Objectives: Pregnancy-associated Thrombotic Microangiopathy (pTMA) encompasses disorders leading to significant maternal morbidity and mortality and risks to the newborn. The complement system plays a key role in TMA pathogenesis, with pregnancy triggering susceptibility in women. Due to its rarity, timely diagnosis and management of pTMA remain challenging. This study aimed at identifying potential triggers and mechanisms in pregnant women with severe TMA, from an obstetric perspective. Study design: Clinical and molecular data from 11 women with pregnancy-related TMA complications (2012–2022) were analyzed. Blood samples during acute TMA stages were tested for anti-factor H (FH) and anti-ADAMTS13 antibodies using ELISA and Western blotting. Next-generation sequencing and MLPA assays evaluated genetic variants in TMA-related genes. Results: Clinical records showed similar presentations despite diverse diagnoses, including preeclampsia, HELLP syndrome, AFLP, atypical HUS, and autoimmune TTP, primarily in the third trimester. Eight patients had postpartum hemorrhage (mean blood loss 1312 ml) with normal activated partial thromboplastin times but reduced fibrinogen levels.
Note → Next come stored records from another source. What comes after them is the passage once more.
(** The texts that were encrypted, with what they became. *)
Definition sealed (ps : list (list byte)) (rs : list (result noise_error (list byte)))
    : list (list byte * list byte) :=
  omap (fun pr => match snd pr with Ok ct => Some (fst pr, ct) | Err _ => None end) (combine ps rs).

(** The counters from [n] on. *)
Fixpoint counters (n : N) (k : nat) : list N :=
  match k with O => [] | S k => n :: counters (n + 1) k end.

Lemma elem_of_counters n k x : x ∈ counters n k -> n <= x < n + N.of_nat k.
Proof.
  revert n. induction k as [|k IH]; intros n; simpl; [by intros ?%elem_of_nil|].
  intros [->|Hx]%elem_of_cons; [lia|]. specialize (IH _ Hx). lia.
Qed.

Lemma counters_distinct key n k :
  n + N.of_nat k <= nonceReserved ->
  NoDup (map (fun x => nonceBytes (mkCipherState key x)) (counters n k)).
Proof.
  revert n. induction k as [|k IH]; intros n Hn; simpl; constructor.
  - intros (x & E & Hx)%list_elem_of_fmap. apply elem_of_counters in Hx.
    apply nonceBytes_inj in E; simpl in *; unfold nonceReserved, width in *; lia.
  - apply IH. lia.
Qed.

(** C21. A counter is never used twice: however many messages a direction is
    asked to carry, the ones it encrypts use consecutive counters, each with a
    nonce of its own, up to the reserved value and never past it. *)
Theorem nonce_never_reused ps c rs c' :
  valid_cipher c -> encrypt_all ps c = (rs, c') ->
  exists ns, ns = counters (cs_nonce c) (length (sealed ps rs)) /\
    NoDup (map (fun n => nonceBytes (mkCipherState (cs_key c) n)) ns) /\
    Forall2 (fun n '(p, ct) => ct = aead_seal (cs_key c) (nonceBytes (mkCipherState (cs_key c) n)) p [])
      ns (sealed ps rs) /\
    cs_nonce c' = cs_nonce c + len ns /\ cs_nonce c' <= nonceReserved /\ cs_key c' = cs_key c.
Proof.
  intros Hv. enough (encrypt_all ps c = (rs, c') ->
    Forall2 (fun n '(p, ct) => ct = aead_seal (cs_key c) (nonceBytes (mkCipherState (cs_key c) n)) p [])
      (counters (cs_nonce c) (length (sealed ps rs))) (sealed ps rs) /\
    cs_nonce c' = cs_nonce c + len (sealed ps rs) /\ cs_nonce c' <= nonceReserved /\ cs_key c' = cs_key c) as G.
  { intros E. destruct (G E) as (HF & Hn & Hle & Hk). eexists. split; [done|].
    assert (length (counters (cs_nonce c) (length (sealed ps rs))) = length (sealed ps rs)) as Hl
      by (by apply Forall2_length in HF).
    unfold len in *. split; [apply counters_distinct; lia|]. by rewrite Hl. }
  revert c rs c' Hv. induction ps as [|p ps IH]; intros c rs c' Hv; simpl.
  - intros [= <- <-]. simpl. destruct Hv. split_and!; [constructor | unfold len; simpl; lia | done..].
  - destruct (Encrypt [] p c) as [r c1] eqn:Hs. destruct (encrypt_all ps c1) as [rs1 c2] eqn:Hr.
    intros [= <- <-]. unfold Encrypt in Hs. destruct r as [ct|e].
    + apply seal_Ok in Hs as (Hne & Hp & -> & ->).
      assert (cs_nonce c < nonceReserved) as Hlt by (destruct Hv; lia).
      destruct (IH _ _ _ (valid_bump c Hv Hlt) Hr) as (HF & Hn & Hle & Hk).
      rewrite (bump_nonce c Hlt) in *. cbn [cs_nonce cs_key] in *.
      assert (forall x, sealed (p :: ps) (Ok x :: rs1) = (p, x) :: sealed ps rs1) as -> by done.
      cbn [length counters]. split_and!.
      * constructor; [|done]. by destruct c.
      * rewrite len_cons. lia.
      * done.
      * done.
    + apply seal_Err in Hs as ->. by apply (IH c rs1 c2).
Qed.
End Counter.
(* ===== verification/Message.v ===== *)
(** Layer 3 messages: internal/wire/message.go, the preamble constants of
    internal/wire/wire.go, and the errors the wire package makes.

    A struct is a record with the source's field names behind a prefix, the
    [Message] interface is the sum of its nine implementations, and a fixed
    width integer is an [N] that [typed_message] bounds. *)

From S2P Require Import Prelude Bytes Io CipherState.
Local Open Scope N_scope.

(** ** Kinds *)
Definition KindHello : N := 0x01.
Definition KindPing : N := 0x02.
Definition KindPong : N := 0x03.
Definition KindRequest : N := 0x10.
Definition KindResponse : N := 0x11.
Definition KindBody : N := 0x12.
Definition KindEnd : N := 0x13.
Definition KindCancel : N := 0x14.
Definition KindFail : N := 0x15.

(** [fmt]'s [%02x] of a byte. *)
Definition hex_digit (n : N) : Ascii.ascii :=
  Ascii.ascii_of_N (if n <? 10 then 48 + n else 87 + n).
Definition hex02 (n : N) : string :=
  String (hex_digit (n / 16)) (String (hex_digit (n mod 16)) EmptyString).

Definition Kind_String (k : N) : string :=
  if k =? KindHello then "HELLO"
  else if k =? KindPing then "PING"
  else if k =? KindPong then "PONG"
  else if k =? KindRequest then "REQUEST"
  else if k =? KindResponse then "RESPONSE"
  else if k =? KindBody then "BODY"
  else if k =? KindEnd then "END"
  else if k =? KindCancel then "CANCEL"
  else if k =? KindFail then "FAIL"
  else ("kind 0x" +:+ hex02 k)%string.

(** ** Roles *)
Inductive Role : Type := RoleServer | RoleClient.
#[export] Instance Role_eq_dec : EqDecision Role.
Proof. solve_decision. Defined.

Definition other_side (r : Role) : Role :=
  match r with RoleServer => RoleClient | RoleClient => RoleServer end.

(** ** The messages *)
Record Header : Type := mkHeader {
  header_Name : string;
  header_Value : string;
}.

Record ProviderInfo : Type := mkProviderInfo {
  info_Service : string;
  info_MaxConcurrent : N;  (* uint16 *)
  info_Priority : N;       (* uint16 *)
}.

Record Hello : Type := mkHello {
  hello_Name : string;
  hello_Providers : list ProviderInfo;
}.

Record Request : Type := mkRequest {
  req_Job : N;             (* uint64 *)
  req_Service : string;
  req_Method : string;
  req_Target : string;
  req_Headers : list Header;
}.

Record Response : Type := mkResponse {
  resp_Job : N;            (* uint64 *)
  resp_Status : N;         (* uint16 *)
  resp_Headers : list Header;
}.

Record Body : Type := mkBody {
  body_Job : N;            (* uint64 *)
  body_Bytes : list byte;
}.

Record EndMsg : Type := mkEnd {
  end_Job : N;             (* uint64 *)
  end_Trailers : list Header;
}.

Record CancelMsg : Type := mkCancel {
  cancel_Job : N;          (* uint64 *)
}.

Record FailMsg : Type := mkFail {
  fail_Job : N;            (* uint64 *)
  fail_Reason : string;
}.

Inductive Message : Type :=
  | MHello (m : Hello)
  | MPing
  | MPong
  | MRequest (m : Request)
  | MResponse (m : Response)
  | MBody (m : Body)
  | MEnd (m : EndMsg)
  | MCancel (m : CancelMsg)
  | MFail (m : FailMsg).

#[export] Instance Header_eq_dec : EqDecision Header.
Proof. solve_decision. Defined.
#[export] Instance ProviderInfo_eq_dec : EqDecision ProviderInfo.
Proof. solve_decision. Defined.
#[export] Instance Hello_eq_dec : EqDecision Hello.
Proof. solve_decision. Defined.
#[export] Instance Request_eq_dec : EqDecision Request.
Proof. solve_decision. Defined.
#[export] Instance Response_eq_dec : EqDecision Response.
Proof. solve_decision. Defined.
#[export] Instance Body_eq_dec : EqDecision Body.
Proof. solve_decision. Defined.
#[export] Instance EndMsg_eq_dec : EqDecision EndMsg.
Proof. solve_decision. Defined.
#[export] Instance CancelMsg_eq_dec : EqDecision CancelMsg.
Proof. solve_decision. Defined.
#[export] Instance FailMsg_eq_dec : EqDecision FailMsg.
Proof. solve_decision. Defined.
#[export] Instance Message_eq_dec : EqDecision Message.
Proof. solve_decision. Defined.

(** The [Kind] methods. *)
Definition Kind (m : Message) : N :=
  match m with
  | MHello _ => KindHello
  | MPing => KindPing
  | MPong => KindPong
  | MRequest _ => KindRequest
  | MResponse _ => KindResponse
  | MBody _ => KindBody
  | MEnd _ => KindEnd
  | MCancel _ => KindCancel
  | MFail _ => KindFail
  end.

(** The [Jobbed] interface: the type assertion fails on HELLO, PING and PONG. *)
Definition JobID (m : Message) : option N :=
  match m with
  | MHello _ | MPing | MPong => None
  | MRequest m => Some (req_Job m)
  | MResponse m => Some (resp_Job m)
  | MBody m => Some (body_Job m)
  | MEnd m => Some (end_Job m)
  | MCancel m => Some (cancel_Job m)
  | MFail m => Some (fail_Job m)
  end.

Definition minStatus : N := 100.
Definition maxStatus : N := 599.

(** ** What the Go types already guarantee

    A [uint16] field holds a value below [width 2] and a [uint64] field one
    below [width 8]; strings and slices are unconstrained. *)
Definition typed_info (p : ProviderInfo) : Prop :=
  info_MaxConcurrent p < width 2 /\ info_Priority p < width 2.

Definition typed_message (m : Message) : Prop :=
  match m with
  | MHello m => Forall typed_info (hello_Providers m)
  | MPing | MPong => True
  | MRequest m => req_Job m < width 8
  | MResponse m => resp_Job m < width 8 /\ resp_Status m < width 2
  | MBody m => body_Job m < width 8
  | MEnd m => end_Job m < width 8
  | MCancel m => cancel_Job m < width 8
  | MFail m => fail_Job m < width 8
  end.

(** ** Errors

    The refusals of the wire package: a constructor per [fmt.Errorf] or
    [errors.New] site, with what the text is made of. *)
Inductive wire_error : Type :=
  | IOErr (e : io_error)
  | Str8TooLong (what : string) (n : N)
  | Str16TooLong (what : string) (n : N)
  | NotUTF8 (what : string)
  | JobZero
  | NoSlots
  | BadStatus (s : N)
  | TooMany8 (n : N) (what : string)
  | TooManyHeaders (n : N)
  | EmptyChunk
  | ChunkTooLong (n : N)
  | ServerSaysHello
  | HelloTwice
  | BeforeHello (kind : N)
  | UnknownKind (kind : N)
  | ErrNotPeer
  | VersionError (ours theirs : N)
  | HandshakeTooLong (n : N)
  | HandshakeTooShort (n : N)
  | RecordTooShort (n : N)
  | ReadingPreamble (e : io_error)
  | ReadingHandshake (e : io_error)
  | EncryptingRecord (e : noise_error)
  | DecryptingRecord (e : noise_error)
  | NoiseErr (e : noise_error).

#[export] Instance wire_error_eq_dec : EqDecision wire_error.
Proof. solve_decision. Defined.
(* ===== verification/DecodeField.v ===== *)
(** What it means for a decoder method to read a format: the class [Field],
    its laws for each method of the decoder, and the composition rule. *)

From S2P Require Import Prelude Bytes Io Message Encode Decode WireFormat.
Local Open Scope N_scope.
Local Open Scope dec_scope.

(** [prepend bs d] is [d] with the bytes [bs] still to come before its own. *)
Definition prepend (bs : list byte) (d : Decoder) : Decoder :=
  set_r (mkStream (bs ++ s_data (d_r d)) (s_end (d_r d))) d.

(** The one piece of state a method may change besides the stream. *)
Definition upd (h : bool) (d : Decoder) : Decoder := if h then set_gotHello d else d.

Lemma prepend_nil d : prepend [] d = d.
Proof. by destruct d as [[] ? ? ?]. Qed.

Lemma prepend_app a b d : prepend (a ++ b) d = prepend a (prepend b d).
Proof. destruct d as [[] ? ? ?]. unfold prepend, set_r. simpl. by rewrite app_assoc. Qed.

Lemma prepend_upd h bs d : prepend bs (upd h d) = upd h (prepend bs d).
Proof. by destruct h. Qed.

Lemma upd_orb a b d : upd b (upd a d) = upd (a || b) d.
Proof. by destruct a, b. Qed.

Lemma d_err_prepend bs d : d_err (prepend bs d) = d_err d.
Proof. done. Qed.

Lemma d_err_upd h d : d_err (upd h d) = d_err d.
Proof. by destruct h. Qed.

(** [Field h p R]: the method [p] reads a value [a] off the bytes [bs] exactly
    when [R a bs]; it refuses an input that ends inside them; and it does
    nothing once something was refused.  [h] says whether it records HELLO. *)
Class Field {A} (h : bool) (p : D A) (R : A -> list byte -> Prop) : Prop := {
  field_reads a bs d :
    R a bs -> d_err d = None -> p (prepend bs d) = (a, upd h d);
  field_accepts d a d' :
    p d = (a, d') -> d_err d' = None ->
    d_err d = None /\ exists bs d0, R a bs /\ d = prepend bs d0 /\ d' = upd h d0;
  field_truncated a bs1 bs2 d :
    R a (bs1 ++ bs2) -> bs2 <> [] -> d_err d = None -> d_r d = mkStream bs1 EOF ->
    d_err (p d).2 = Some (IOErr ErrUnexpectedEOF);
  field_sticky d e : d_err d = Some e -> d_err (p d).2 = Some e;
}.

Section Rules.
Context {A B : Type}.

Lemma field_weaken h (p : D A) (R R' : A -> list byte -> Prop) :
  Field h p R -> (forall a bs, R a bs <-> R' a bs) -> Field h p R'.
Proof.
  intros F E. split.
  - intros a bs d Ha%E. by apply F.
  - intros d a d' H1 H2. destruct (field_accepts d a d' H1 H2) as (? & bs & d0 & ?%E & ?).
    eauto 6.
  - intros a bs1 bs2 d Ha%E. by eapply field_truncated.
  - apply F.
Qed.

Lemma field_ret (a : A) : Field false (dret a) (fun x bs => x = a /\ bs = []).
Proof.
  split.
  - intros x bs d [-> ->] Hd. by rewrite prepend_nil.
  - intros d x d' [= <- <-] Hd. split; [done|]. exists [], d. by rewrite prepend_nil.
  - intros x bs1 bs2 d [_ H] Hne. by apply app_eq_nil in H as [_ ->].
  - done.
Qed.

(** The continuation need only be a field for the values [p] can read; for
    the others it must keep an earlier refusal. *)
Lemma field_bind_on h1 h2 (p : D A) (q : A -> D B) R1 R2 :
  Field h1 p R1 -> (forall a bs, R1 a bs -> Field h2 (q a) (R2 a)) ->
  (forall a d e, d_err d = Some e -> d_err (q a d).2 = Some e) ->
  Field (h1 || h2) (dbind p q)
    (fun b bs => exists a bs1 bs2, bs = bs1 ++ bs2 /\ R1 a bs1 /\ R2 a b bs2).
Proof.
  intros F G S. split.
  - intros b bs d (a & bs1 & bs2 & -> & H1 & H2) Hd. unfold dbind.
    rewrite prepend_app, (field_reads (p := p) a) by done. specialize (G a bs1 H1).
    rewrite <- prepend_upd, (field_reads (p := q a) b); [by rewrite upd_orb | done |].
    by rewrite d_err_upd.
  - intros d b d'' H Hd''. unfold dbind in H. destruct (p d) as [a d'] eqn:Hp.
    assert (d_err d' = None) as Hd'.
    { destruct (d_err d') as [e|] eqn:E; [|done].
      apply (S a) in E. rewrite H in E. simpl in E. congruence. }
    destruct (field_accepts d a _ Hp Hd') as (Hd & bs1 & d1 & H1 & -> & E).
    destruct (G a bs1 H1) as [_ GA _ _].
    destruct (GA d' b d'' H Hd'') as (_ & bs2 & d0 & H2 & -> & ->).
    split; [done|]. exists (bs1 ++ bs2), (prepend [] (mkDecoder (d_r d0) (d_role d1) (d_gotHello d1) (d_err d1))).
    destruct d0 as [[] ? ? ?], d1 as [[] ? ? ?], h1; unfold upd, prepend, set_gotHello, set_r in *;
      simpl in *; inv E; (split; [by eauto 7 | split; [by rewrite app_assoc | by destruct h2]]).
  - intros b bs1 bs2 d (a & x1 & x2 & E & H1 & H2) Hne Hd Hs. unfold dbind.
    destruct (decide (length bs1 < length x1)%nat) as [Hlt|Hge].
    + assert (exists z, x1 = bs1 ++ z /\ z <> []) as (z & -> & Hz).
      { exists (drop (length bs1) x1).
        assert (take (length bs1) x1 = bs1) as Et.
        { apply (f_equal (take (length bs1))) in E.
          rewrite take_app_length, take_app_le in E by lia. done. }
        split; [by rewrite <- Et at 1; rewrite take_drop|].
        intros Hn%(f_equal length). rewrite length_drop in Hn. simpl in Hn. lia. }
      pose proof (field_truncated a bs1 z d H1 Hz Hd Hs) as Ht.
      destruct (p d) as [a' d'] eqn:Hp. by apply S.
    + assert (exists z, bs1 = x1 ++ z /\ x2 = z ++ bs2) as (z & -> & ->).
      { exists (drop (length x1) bs1).
        assert (take (length x1) bs1 = x1) as Et.
        { apply (f_equal (take (length x1))) in E.
          rewrite take_app_length, take_app_le in E by lia. done. }
        split; [by rewrite <- Et at 1; rewrite take_drop|].
        apply (f_equal (drop (length x1))) in E.
        rewrite drop_app_length, drop_app_le in E by lia. done. }
      replace d with (prepend x1 (set_r (mkStream z EOF) d))
        by (destruct d as [[] ? ? ?]; unfold prepend, set_r; simpl in *; by inv Hs).
      rewrite (field_reads (p := p) a) by done. destruct (G a x1 H1) as [_ _ GT _]. eapply GT; try done.
      * by rewrite d_err_upd.
      * by destruct h1.
  - intros d e Hd. unfold dbind. pose proof (field_sticky (p := p) d e Hd) as Hs.
    destruct (p d) as [a d']. by apply S.
Qed.

Lemma field_bind h1 h2 (p : D A) (q : A -> D B) R1 R2 :
  Field h1 p R1 -> (forall a, Field h2 (q a) (R2 a)) ->
  Field (h1 || h2) (dbind p q)
    (fun b bs => exists a bs1 bs2, bs = bs1 ++ bs2 /\ R1 a bs1 /\ R2 a b bs2).
Proof. intros F G. apply field_bind_on; [done | by intros | intros a; apply G]. Qed.

Lemma field_seq h (p : D A) (q : A -> D B) R1 R2 :
  Field false p R1 -> (forall a, Field h (q a) (R2 a)) ->
  Field h (dbind p q)
    (fun b bs => exists a bs1 bs2, bs = bs1 ++ bs2 /\ R1 a bs1 /\ R2 a b bs2).
Proof. apply (field_bind false h). Qed.

Lemma field_guard h (dflt : A) p R : Field h p R -> Field h (dguard dflt p) R.
Proof.
  intros F. split; unfold dguard.
  - intros a bs d H Hd. rewrite d_err_prepend, Hd. by apply F.
  - intros d a d'. destruct (d_err d) eqn:E; [intros [= -> ->]; congruence|].
    intros H1 H2. by destruct (field_accepts d a d' H1 H2).
  - intros a bs1 bs2 d H Hn Hd Hs. rewrite Hd. by eapply field_truncated.
  - intros d e E. by rewrite E.
Qed.

Lemma field_refuse bad e (dflt v : A) :
  Field false (drefuse bad e dflt v) (fun x bs => x = v /\ bs = [] /\ bad = false).
Proof.
  split; unfold drefuse.
  - intros a bs d (-> & -> & ->) Hd. by rewrite prepend_nil, Hd.
  - intros d a d'. destruct (d_err d) eqn:E; [intros [= _ <-]; congruence|].
    destruct bad; intros [= <- <-] Hd'; [done|]. split; [done|].
    exists [], d. by rewrite prepend_nil.
  - intros a bs1 bs2 d (_ & H & _) Hne. by apply app_eq_nil in H as [_ ->].
  - intros d e' E. by rewrite E.
Qed.

Lemma field_if (c : bool) h (p q : D A) R1 R2 :
  Field h p R1 -> Field h q R2 ->
  Field h (if c then p else q) (fun a bs => if c then R1 a bs else R2 a bs).
Proof. by destruct c. Qed.

Lemma field_never h e (x : A) : Field h (get _ := d_fail e in dret x) (fun _ _ => False).
Proof.
  split; try done; unfold dbind, d_fail, dret.
  - intros d a d'. destruct (d_err d) eqn:E; intros [= _ <-]; simpl; congruence.
  - intros d e' E. by rewrite E.
Qed.
End Rules.

Lemma field_setHello : Field true d_setHello (fun _ bs => bs = []).
Proof.
  split.
  - intros [] bs d -> Hd. by rewrite prepend_nil.
  - intros d [] d' [= <-] Hd. split; [done|]. exists [], d. by rewrite prepend_nil.
  - intros x bs1 bs2 d H Hne. by apply app_eq_nil in H as [_ ->].
  - done.
Qed.

(** ** The reads *)
Lemma field_read n :
  Field false (d_read n) (fun x bs => x = Some bs /\ length bs = n).
Proof.
  split; unfold d_read.
  - intros a bs d [-> Hl] Hd. rewrite d_err_prepend, Hd. unfold prepend at 1. simpl.
    rewrite ReadFull_app by done. by destruct d as [[] ? ? ?].
  - intros d a d'. destruct (d_err d) eqn:E; [intros [= <- <-]; congruence|].
    unfold ReadFull. destruct (Nat.leb_spec n (length (s_data (d_r d)))) as [Hle|Hgt].
    + intros [= <- <-] Hd'. split; [done|].
      exists (take n (s_data (d_r d))), (set_r (mkStream (drop n (s_data (d_r d))) (s_end (d_r d))) d).
      split; [split; [done|]; rewrite length_take; lia|].
      split; [|done]. destruct d as [[] ? ? ?]. unfold prepend, set_r. simpl. by rewrite take_drop.
    + by intros [= _ <-].
  - intros a bs1 bs2 d [_ Hl] Hne Hd Hs. rewrite Hd, Hs. unfold ReadFull. simpl.
    rewrite length_app in Hl. assert (0 < length bs2)%nat by (destruct bs2; [done | simpl; lia]).
    destruct (Nat.leb_spec n (length bs1)); [lia|]. simpl. by destruct bs1.
  - intros d e E. by rewrite E.
Qed.

Lemma field_uint n :
  Field false (d_uint n) (fun v bs => bs = put_le n v /\ v < width n).
Proof.
  eapply field_weaken; [eapply field_seq; [apply field_read | intros; apply field_ret]|].
  intros v bs. split.
  - intros (x & b1 & b2 & -> & [-> Hl] & -> & ->). rewrite app_nil_r, put_get_le' by done.
    split; [done|]. rewrite <- Hl. apply get_le_bound.
  - intros [-> Hv]. exists (Some (put_le n v)), (put_le n v), [].
    rewrite app_nil_r, length_put_le, get_put_le by done. done.
Qed.

Lemma field_bytes n : Field false (d_bytes n) (fun x bs => x = bs /\ len bs = n).
Proof.
  apply (field_weaken _ _ (fun a bs => if n =? 0 then a = [] /\ bs = [] else
    exists buf b1 b2, bs = b1 ++ b2 /\ (buf = Some b1 /\ length b1 = N.to_nat n) /\
      a = (match buf with Some bs => bs | None => [] end) /\ b2 = [])).
  - apply field_guard, field_if; [apply field_ret|]. apply field_seq; [apply field_read | intros; apply field_ret].
  - intros a bs. destruct (N.eqb_spec n 0) as [->|Hn].
    + rewrite len_0. intuition congruence.
    + split.
      * intros (buf & b1 & b2 & -> & [-> Hl] & -> & ->). rewrite app_nil_r. unfold len. split; [done | lia].
      * intros [-> Hl]. exists (Some bs), bs, []. rewrite app_nil_r. unfold len in Hl. repeat split; lia.
Qed.
Lemma Release_side calls l p p' :
  pool_inv p -> side calls p -> Release l p = Some p' ->
  pool_inv p' /\ side calls p' /\ p_timeout p' = p_timeout p /\
  (forall c rq e, calls !! c = Some (rq, GivingBack l e) ->
     side (<[c := (rq, Returned (Err e))]> calls) p').
Proof.
  intros Hi S HR. destruct (p_leases p !! l) as [ls|] eqn:Hl; [|unfold Release in HR; by rewrite Hl in HR].
  destruct (Release_inv l ls p Hi Hl) as (p1 & HR' & Hi' & Hm). simplify_eq.
  assert (forall c rq e q, calls !! c = Some (rq, GivingBack l e) -> side calls q ->
    (forall ls, p_leases q !! l = Some ls -> l_released ls = true) ->
    side (<[c := (rq, Returned (Err e))]> calls) q) as Hforget.
  { intros c rq e q Hc Sq Hr. eapply side_leave; eauto; try done.
    intros l' ls' H1 H2 <-. specialize (Hr ls' H1). congruence. }
  destruct (l_released ls) eqn:Hrel.
  - subst p'. split_and!; [done..|]. intros c rq e Hc. eapply Hforget; [done..|]. naive_solver.
  - destruct Hm as (pr & Ha & Hcore & Hr). set (q := set_provider _ _ _) in *.
    assert (forall l' ls', p_leases q !! l' = Some ls' -> l_released ls' = false ->
      exists ls'', p_leases p !! l' = Some ls'' /\ l_released ls'' = false) as Hlive.
    { intros l' ls'. unfold q. simpl. rewrite lookup_insert. case_decide; [by intros [= <-]|eauto]. }
    assert (side calls q) as Sq.
    { apply (side_same _ p); [done | done | done | exact Hlive | | done].
      intros l' Hl'. unfold q. simpl. rewrite lookup_insert. case_decide; eauto. }
    split; [done|]. split; [by eapply side_grants|]. split; [by rewrite (grants_timeout _ _ _ Hr)|].
    intros c rq e Hc. eapply side_grants; [exact Hcore | | exact Hr]. eapply Hforget; [done..|].
    intros ls'. unfold q. simpl. rewrite lookup_insert_eq. by intros [= <-].
Qed.

Lemma receive_eq w l p p' :
  receive w p = Some (l, p') -> p_chans p !! w = Some (Some l) /\ p' = set_chan w None p.
Proof. unfold receive. destruct (p_chans p !! w) as [[]|]; naive_solver. Qed.

(** Taking the lease out of one's own channel. *)
Lemma receive_side calls c rq ph ph' w l p p' :
  pool_inv p -> side calls p -> calls !! c = Some (rq, ph) -> waiter_of ph = Some w ->
  receive w p = Some (l, p') -> waiter_of ph' = None -> (forall p l', holds p ph' l' <-> l' = l) ->
  side (<[c := (rq, ph')]> calls) p'.
Proof.
  intros [H _] S Hc Hw (Hch & ->)%receive_eq Hw' Hh.
  assert (forall l', holds p ph l' <-> l' = l) as Hph.
  { intros l'. destruct ph; simpl in Hw; simplify_eq; simpl; rewrite Hch; split; congruence. }
  eapply side_leave; eauto; try done.
  - intros n v Hv. split; [done|]. intros E. simplify_eq.
    apply (core_empty _ H) in Hv. congruence.
  - intros v Hv. simpl. rewrite lookup_insert_ne; [done|]. intros <-. by rewrite Hw in Hv.
  - intros l' ->%Hh. by apply Hph.
  - intros l' ls _ _ ->%Hph. by apply Hh.
Qed.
Genetic findings included two mutations in the C3 gene in one patient, one DGKE mutation, one factor V Leiden mutation, and CFHR3-1 gene deletions (two homozygous, one heterozygous). ADAMTS13 autoantibodies were detected in the TTP case. Conclusion: The rarity and overlapping criteria of pTMA with other syndromes complicate diagnosis. Early recognition of coagulation abnormalities, hemorrhage, and cardiovascular disorders can help identify at-risk patients. Genetic mutations indicating complement dysregulation suggest that targeted therapies could improve outcomes. Comprehensive diagnostics, timely management, and close follow-up are crucial for optimizing the maternal and fetal health. Key Message: Pregnancy-associated thrombotic microangiopathy is a rare life-threatening condition that requires prompt diagnosis and treatment. This study helps obstetricians to identify at-risk patients. In a proportion of cases rare complement gene variants can be identified. The broad spectrum on underlying causes highlights the need for comprehensive diagnostic testing to improve management and outcomes.